The very first thing I do is choose my modules for my code:
- I chose `pandas` as my module of choice to handle the .csv file.
- I chose `numpy` for its usefull math library.
- I chose `seaborn` for its posibility to visualize data in a friendly way.
- I chose `matplotlib.pyplot` for making graphing possible.

In [4]:
import pandas as pd
import numpy as np
import seaborn as sns
import matplotlib.pyplot as plt


Then since the file itself has many columns that I do not need, I made a list for them, and put that list in to the `usecols` parametre in panas' `read_csv`.

In [5]:

fields = ["title","id","vote_average","vote_count","release_date","revenue","budget","runtime","genres","cast","director","writers","producers","imdb_rating","imdb_votes"] # Put the info you want here

df = pd.read_csv(r"Data\TMDB_all_movies.csv", skipinitialspace=True, usecols=fields)

Then, since there are some rows that had `NAN` as their values, i changed those to a 0 where it was fitting. (I did not do this for the movies with no credits, they are filtered out.) 
I also set the index to be the movies ID.

In [6]:
#Data cleaning START
df.set_index("id", inplace=True) #Sets the index to be the movies ID

for i in ["vote_average","vote_count","revenue","budget","imdb_rating","imdb_votes"]:
    df[i].fillna(0,inplace=True)
    #This replaces NAN values with in the list to 0

df.drop_duplicates(inplace = True)

df.dropna(inplace=True)
#Data cleaning END

The behavior will change in pandas 3.0. This inplace method will never work because the intermediate object on which we are setting values always behaves as a copy.

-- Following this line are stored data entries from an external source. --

(** ** Reading and writing while statements succeed *)
Lemma update_job_calm id f q :
  calm q → update_job id f q
  = (with_jobs (alter f id (qu_jobs q)) q, Ok (bool_decide (is_Some (qu_jobs q !! id)))).
Proof. intros Hq. unfold update_job. by rewrite (bind_run _ _ _ _ _ (query_calm q Hq)), get_run. Qed.

Lemma UpdateBackupJob_calm now j row q :
  calm q → qu_jobs q !! job_ID j = Some row → ∃ q' j' stored,
    UpdateBackupJob now j q = (q', Ok j') ∧ calm q' ∧ qu_jobs q' = <[job_ID j := stored]> (qu_jobs q)
    ∧ job_StorageTargetIDs (scanJob stored) = job_StorageTargetIDs j
    ∧ job_ForceFullNext (scanJob stored) = job_ForceFullNext j
    ∧ c_last_run_at stored = c_last_run_at row ∧ c_next_run_at stored = c_next_run_at row.
Proof.
  intros Hq Hrow. unfold UpdateBackupJob. set (j0 := set_job_columns _ _ _ _ _ _).
  change (NormalizeConsistency (NormalizeStorageMode j0)) with (normal j0).
  destruct (untouched_inv _ _ (normal_untouched j0)) as (Hid & Ht & Hf & _).
  rewrite (bind_run _ _ _ _ _ (query_calm q Hq)), get_run, Hid. cbn [job_ID j0 set_job_columns]. rewrite Hrow.
  eexists _, _, _. split; [done|]. cbn [qu_jobs with_jobs].
  destruct (untouched_inv _ _ (scanJob_untouched (job_update (normal j0) row))) as (_ & -> & -> & _).
  split_and!; [done..| | |done|done].
  - etrans; [apply decode_encode_strings|]. exact Ht.
  - exact Hf.
Qed.

(** ** A job that is written and read back *)

(** C35. A new job is read back as the call that stored it returned it: each of its
    columns is written where it is read from, lists, retention and verification
    options survive as JSON, and the normal form is stable. Only its durations are
    cut to whole seconds, and who started a verification is not kept. *)
Theorem job_roundtrip now fresh j q :
  calm q → qu_jobs q !! (if bool_decide (job_ID j = ""%string) then fresh else job_ID j) = None →
  ∃ q' j', CreateBackupJob now fresh j q = (q', Ok j')
    ∧ GetBackupJob (job_ID j') q' = (q', Ok (stored_job j'))
    ∧ (is_i64 (job_MaxDuration j) → is_i64 (job_MaxFreeze j) →
       (Second | job_MaxDuration j) → (Second | job_MaxFreeze j) → vo_TriggeredBy (job_VerifyOptions j) = ""%string →
       stored_job j' = j').
Proof.
  intros Hq Hnew. unfold CreateBackupJob. set (j0 := set_job_columns _ _ _ _ _ _).
  destruct (untouched_inv _ _ (normal_untouched j0)) as (Hid & _ & _ & Hd' & Hf').
  change (NormalizeConsistency (NormalizeStorageMode j0)) with (normal j0).
  rewrite (bind_run _ _ _ _ _ (query_calm q Hq)), get_run, Hid. cbn [job_ID j0 set_job_columns]. rewrite Hnew.
  eexists _, _. split; [done|]. split.
  - rewrite (GetBackupJob_calm _ (job_row (normal j0))).
    + by rewrite scanJob_row, stored_normal, normal_normal.
    + done.
    + rewrite Hid. apply lookup_insert_eq.
  - intros ? ? Hd Hf Hby. destruct (normal_options j0) as [Hopt _].
    apply stored_same; [rewrite Hd'|rewrite Hf'|by rewrite Hopt]; by apply whole_seconds.
Qed.

(** ** Switching to replication *)
Lemma scanJob_other_mode row :
  c_storage_mode row = StorageModeSeparate ∨ c_storage_mode row = StorageModeParallel →
  job_StorageMode (scanJob row) = c_storage_mode row ∧ job_ReplicationEnabled (scanJob row) = false
  ∧ job_Type (scanJob row) = c_type row.
Proof.
  intros Hm. unfold scanJob. rewrite normal_mode by (cbn; naive_solver). unfold NormalizeConsistency. cbv zeta.
  cbn [job_StorageMode scan_columns]. destruct (NeedsFreeze _), Hm as [-> | ->]; done.
Qed.

(** The call that moves a job to one reading and copies has no such effect on a
    job whose row names another mode: the mode decides, the switch is derived from
    it on every reading, and only the full backup is forced. *)
Theorem enable_replication_ineffective now id row q :
  calm q → qu_jobs q !! id = Some row →
  c_storage_mode row = StorageModeSeparate ∨ c_storage_mode row = StorageModeParallel →
  ∃ q' job, EnableJobReplication now id q = (q', Ok ()) ∧ GetBackupJob id q' = (q', Ok job)
    ∧ job_ReplicationEnabled job = false ∧ job_StorageMode job = c_storage_mode row
    ∧ write_targets job = write_targets (scanJob row) ∧ job_ForceFullNext job = true.
Proof.
  intros Hq Hrow Hmode. unfold EnableJobReplication.
  rewrite (bind_run _ _ _ _ _ (update_job_calm _ _ q Hq)), Hrow. eexists _, _. split; [done|].
  set (row' := set_switches true true now row).
  split; [apply (GetBackupJob_calm id row'); [done|]; cbn; by rewrite lookup_alter_eq, Hrow|].
  destruct (scanJob_other_mode row Hmode) as (Hm & _ & Ht).
  destruct (scanJob_other_mode row' Hmode) as (Hm' & Hr' & Ht').
  destruct (untouched_inv _ _ (scanJob_untouched row)) as (_ & Hids & _).
  destruct (untouched_inv _ _ (scanJob_untouched row')) as (_ & Hids' & Hf' & _).
  split_and!; [exact Hr'|exact Hm'| |exact Hf'].
  fold row'. unfold write_targets. by rewrite Hm, Hm', Ht, Ht', Hids, Hids'.
Qed.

For example, when doing 'df[col].method(value, inplace=True)', try using 'df.method({col: value}, inplace=True)' or df[col] = df[col].method(value) instead, to perform the operation inplace on the original object.


  df[i].fillna(0,inplace=True)


## The First Question

So to find out who has directed the most movies, and how many movies they have directed I do a quick query on the `director` collumn.

In [8]:
df["director"].describe(include="object")

count             227046
unique            107291
top       David DeCoteau
freq                 142
Name: director, dtype: object

And here I look at the `top` in the terminal to find out that it is David DeCoteau that has directed the most movies, and by looking at `freq` that he has directed 142 movies.

## The Second Question

Now to find the person whom has acted in the most movies, this is found in a very similar way to the first question, but now I will use the collumn `cast`.

In [10]:
df["cast"].describe(include="object")

count        227046
unique       224458
top       Mel Blanc
freq            139
Name: cast, dtype: object

And it is Mel Blanc that has played in the most movies, in 139 of them.